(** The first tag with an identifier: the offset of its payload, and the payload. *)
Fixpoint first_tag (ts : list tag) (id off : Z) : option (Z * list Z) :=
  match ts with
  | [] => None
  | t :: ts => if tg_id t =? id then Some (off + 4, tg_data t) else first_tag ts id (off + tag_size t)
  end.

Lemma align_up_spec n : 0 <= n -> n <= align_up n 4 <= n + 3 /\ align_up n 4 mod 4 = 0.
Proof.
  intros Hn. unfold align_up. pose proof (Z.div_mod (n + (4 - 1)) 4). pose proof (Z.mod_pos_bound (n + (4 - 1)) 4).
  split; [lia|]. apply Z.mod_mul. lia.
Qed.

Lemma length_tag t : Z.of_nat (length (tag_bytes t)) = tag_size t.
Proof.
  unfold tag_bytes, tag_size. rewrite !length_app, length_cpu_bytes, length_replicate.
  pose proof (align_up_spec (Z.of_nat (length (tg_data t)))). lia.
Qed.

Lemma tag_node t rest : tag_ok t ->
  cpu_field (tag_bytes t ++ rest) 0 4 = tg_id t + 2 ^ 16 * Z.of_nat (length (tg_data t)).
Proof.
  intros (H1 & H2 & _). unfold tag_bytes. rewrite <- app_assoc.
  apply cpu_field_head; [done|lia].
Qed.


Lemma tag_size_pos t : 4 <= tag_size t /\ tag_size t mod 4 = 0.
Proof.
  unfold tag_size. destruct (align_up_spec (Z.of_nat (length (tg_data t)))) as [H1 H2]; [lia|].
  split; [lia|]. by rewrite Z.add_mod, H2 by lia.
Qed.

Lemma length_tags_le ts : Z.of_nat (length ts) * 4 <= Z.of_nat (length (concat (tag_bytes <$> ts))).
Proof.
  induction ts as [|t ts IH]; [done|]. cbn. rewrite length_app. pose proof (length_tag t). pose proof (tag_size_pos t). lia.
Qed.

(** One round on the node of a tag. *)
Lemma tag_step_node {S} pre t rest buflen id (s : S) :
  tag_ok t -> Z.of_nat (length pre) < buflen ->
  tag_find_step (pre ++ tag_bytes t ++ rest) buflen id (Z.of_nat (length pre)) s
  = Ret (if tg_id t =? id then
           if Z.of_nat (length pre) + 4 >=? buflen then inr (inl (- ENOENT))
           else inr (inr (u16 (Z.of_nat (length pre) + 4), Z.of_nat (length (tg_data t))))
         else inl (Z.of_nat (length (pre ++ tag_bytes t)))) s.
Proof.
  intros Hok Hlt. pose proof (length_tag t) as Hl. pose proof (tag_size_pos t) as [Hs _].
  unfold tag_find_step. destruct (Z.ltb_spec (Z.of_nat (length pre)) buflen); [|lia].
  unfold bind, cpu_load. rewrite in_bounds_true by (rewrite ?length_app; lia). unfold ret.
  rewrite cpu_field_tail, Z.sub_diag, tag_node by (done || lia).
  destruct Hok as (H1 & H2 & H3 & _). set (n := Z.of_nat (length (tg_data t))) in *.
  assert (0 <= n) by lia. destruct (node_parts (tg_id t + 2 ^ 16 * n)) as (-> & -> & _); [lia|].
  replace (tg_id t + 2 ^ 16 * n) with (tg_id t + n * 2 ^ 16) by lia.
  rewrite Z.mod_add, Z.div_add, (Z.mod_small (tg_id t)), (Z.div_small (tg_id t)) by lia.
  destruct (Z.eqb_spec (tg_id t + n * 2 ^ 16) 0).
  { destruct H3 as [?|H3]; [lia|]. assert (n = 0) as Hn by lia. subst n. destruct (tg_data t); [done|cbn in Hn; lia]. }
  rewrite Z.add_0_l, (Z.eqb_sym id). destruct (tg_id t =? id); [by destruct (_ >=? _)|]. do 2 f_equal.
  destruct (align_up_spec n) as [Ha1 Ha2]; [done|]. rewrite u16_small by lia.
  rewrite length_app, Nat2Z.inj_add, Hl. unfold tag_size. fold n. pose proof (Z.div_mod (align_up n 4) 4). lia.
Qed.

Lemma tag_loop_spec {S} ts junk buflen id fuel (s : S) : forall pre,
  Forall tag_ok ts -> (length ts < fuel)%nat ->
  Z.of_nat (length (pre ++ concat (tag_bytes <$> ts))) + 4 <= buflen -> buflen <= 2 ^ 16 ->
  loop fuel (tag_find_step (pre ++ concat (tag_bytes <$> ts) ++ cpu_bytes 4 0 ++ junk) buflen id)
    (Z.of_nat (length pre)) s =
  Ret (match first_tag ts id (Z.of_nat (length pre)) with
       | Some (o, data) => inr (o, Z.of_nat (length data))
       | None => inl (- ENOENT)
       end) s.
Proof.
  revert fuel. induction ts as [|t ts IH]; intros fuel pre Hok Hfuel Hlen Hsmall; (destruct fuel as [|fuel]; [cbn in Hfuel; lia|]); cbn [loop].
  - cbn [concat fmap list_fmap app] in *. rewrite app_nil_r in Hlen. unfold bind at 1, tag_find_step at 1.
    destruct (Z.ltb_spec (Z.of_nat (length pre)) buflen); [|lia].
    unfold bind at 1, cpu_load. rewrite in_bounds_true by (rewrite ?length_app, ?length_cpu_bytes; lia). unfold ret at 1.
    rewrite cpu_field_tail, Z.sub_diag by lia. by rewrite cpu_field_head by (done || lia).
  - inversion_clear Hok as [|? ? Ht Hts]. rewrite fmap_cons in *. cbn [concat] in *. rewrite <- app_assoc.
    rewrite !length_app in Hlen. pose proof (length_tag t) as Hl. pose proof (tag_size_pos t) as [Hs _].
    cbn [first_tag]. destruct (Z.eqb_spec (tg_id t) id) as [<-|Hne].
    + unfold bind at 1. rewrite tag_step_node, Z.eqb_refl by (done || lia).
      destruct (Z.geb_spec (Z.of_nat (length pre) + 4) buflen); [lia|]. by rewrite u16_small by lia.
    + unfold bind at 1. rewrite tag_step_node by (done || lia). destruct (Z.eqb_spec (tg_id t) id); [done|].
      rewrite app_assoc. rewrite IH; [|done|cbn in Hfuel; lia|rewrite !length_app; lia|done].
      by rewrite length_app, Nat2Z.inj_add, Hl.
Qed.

## The task
Reproduce the data exactly, altering nothing.

## Expected answer
(** The first tag with an identifier: the offset of its payload, and the payload. *)
Fixpoint first_tag (ts : list tag) (id off : Z) : option (Z * list Z) :=
  match ts with
  | [] => None
  | t :: ts => if tg_id t =? id then Some (off + 4, tg_data t) else first_tag ts id (off + tag_size t)
  end.

Lemma align_up_spec n : 0 <= n -> n <= align_up n 4 <= n + 3 /\ align_up n 4 mod 4 = 0.
Proof.
  intros Hn. unfold align_up. pose proof (Z.div_mod (n + (4 - 1)) 4). pose proof (Z.mod_pos_bound (n + (4 - 1)) 4).
  split; [lia|]. apply Z.mod_mul. lia.
Qed.

Lemma length_tag t : Z.of_nat (length (tag_bytes t)) = tag_size t.
Proof.
  unfold tag_bytes, tag_size. rewrite !length_app, length_cpu_bytes, length_replicate.
  pose proof (align_up_spec (Z.of_nat (length (tg_data t)))). lia.
Qed.

Lemma tag_node t rest : tag_ok t ->
  cpu_field (tag_bytes t ++ rest) 0 4 = tg_id t + 2 ^ 16 * Z.of_nat (length (tg_data t)).
Proof.
  intros (H1 & H2 & _). unfold tag_bytes. rewrite <- app_assoc.
  apply cpu_field_head; [done|lia].
Qed.


Lemma tag_size_pos t : 4 <= tag_size t /\ tag_size t mod 4 = 0.
Proof.
  unfold tag_size. destruct (align_up_spec (Z.of_nat (length (tg_data t)))) as [H1 H2]; [lia|].
  split; [lia|]. by rewrite Z.add_mod, H2 by lia.
Qed.

Lemma length_tags_le ts : Z.of_nat (length ts) * 4 <= Z.of_nat (length (concat (tag_bytes <$> ts))).
Proof.
  induction ts as [|t ts IH]; [done|]. cbn. rewrite length_app. pose proof (length_tag t). pose proof (tag_size_pos t). lia.
Qed.

(** One round on the node of a tag. *)
Lemma tag_step_node {S} pre t rest buflen id (s : S) :
  tag_ok t -> Z.of_nat (length pre) < buflen ->
  tag_find_step (pre ++ tag_bytes t ++ rest) buflen id (Z.of_nat (length pre)) s
  = Ret (if tg_id t =? id then
           if Z.of_nat (length pre) + 4 >=? buflen then inr (inl (- ENOENT))
           else inr (inr (u16 (Z.of_nat (length pre) + 4), Z.of_nat (length (tg_data t))))
         else inl (Z.of_nat (length (pre ++ tag_bytes t)))) s.
Proof.
  intros Hok Hlt. pose proof (length_tag t) as Hl. pose proof (tag_size_pos t) as [Hs _].
  unfold tag_find_step. destruct (Z.ltb_spec (Z.of_nat (length pre)) buflen); [|lia].
  unfold bind, cpu_load. rewrite in_bounds_true by (rewrite ?length_app; lia). unfold ret.
  rewrite cpu_field_tail, Z.sub_diag, tag_node by (done || lia).
  destruct Hok as (H1 & H2 & H3 & _). set (n := Z.of_nat (length (tg_data t))) in *.
  assert (0 <= n) by lia. destruct (node_parts (tg_id t + 2 ^ 16 * n)) as (-> & -> & _); [lia|].
  replace (tg_id t + 2 ^ 16 * n) with (tg_id t + n * 2 ^ 16) by lia.
  rewrite Z.mod_add, Z.div_add, (Z.mod_small (tg_id t)), (Z.div_small (tg_id t)) by lia.
  destruct (Z.eqb_spec (tg_id t + n * 2 ^ 16) 0).
  { destruct H3 as [?|H3]; [lia|]. assert (n = 0) as Hn by lia. subst n. destruct (tg_data t); [done|cbn in Hn; lia]. }
  rewrite Z.add_0_l, (Z.eqb_sym id). destruct (tg_id t =? id); [by destruct (_ >=? _)|]. do 2 f_equal.
  destruct (align_up_spec n) as [Ha1 Ha2]; [done|]. rewrite u16_small by lia.
  rewrite length_app, Nat2Z.inj_add, Hl. unfold tag_size. fold n. pose proof (Z.div_mod (align_up n 4) 4). lia.
Qed.

Lemma tag_loop_spec {S} ts junk buflen id fuel (s : S) : forall pre,
  Forall tag_ok ts -> (length ts < fuel)%nat ->
  Z.of_nat (length (pre ++ concat (tag_bytes <$> ts))) + 4 <= buflen -> buflen <= 2 ^ 16 ->
  loop fuel (tag_find_step (pre ++ concat (tag_bytes <$> ts) ++ cpu_bytes 4 0 ++ junk) buflen id)
    (Z.of_nat (length pre)) s =
  Ret (match first_tag ts id (Z.of_nat (length pre)) with
       | Some (o, data) => inr (o, Z.of_nat (length data))
       | None => inl (- ENOENT)
       end) s.
Proof.
  revert fuel. induction ts as [|t ts IH]; intros fuel pre Hok Hfuel Hlen Hsmall; (destruct fuel as [|fuel]; [cbn in Hfuel; lia|]); cbn [loop].
  - cbn [concat fmap list_fmap app] in *. rewrite app_nil_r in Hlen. unfold bind at 1, tag_find_step at 1.
    destruct (Z.ltb_spec (Z.of_nat (length pre)) buflen); [|lia].
    unfold bind at 1, cpu_load. rewrite in_bounds_true by (rewrite ?length_app, ?length_cpu_bytes; lia). unfold ret at 1.
    rewrite cpu_field_tail, Z.sub_diag by lia. by rewrite cpu_field_head by (done || lia).
  - inversion_clear Hok as [|? ? Ht Hts]. rewrite fmap_cons in *. cbn [concat] in *. rewrite <- app_assoc.
    rewrite !length_app in Hlen. pose proof (length_tag t) as Hl. pose proof (tag_size_pos t) as [Hs _].
    cbn [first_tag]. destruct (Z.eqb_spec (tg_id t) id) as [<-|Hne].
    + unfold bind at 1. rewrite tag_step_node, Z.eqb_refl by (done || lia).
      destruct (Z.geb_spec (Z.of_nat (length pre) + 4) buflen); [lia|]. by rewrite u16_small by lia.
    + unfold bind at 1. rewrite tag_step_node by (done || lia). destruct (Z.eqb_spec (tg_id t) id); [done|].
      rewrite app_assoc. rewrite IH; [|done|cbn in Hfuel; lia|rewrite !length_app; lia|done].
      by rewrite length_app, Nat2Z.inj_add, Hl.
Qed.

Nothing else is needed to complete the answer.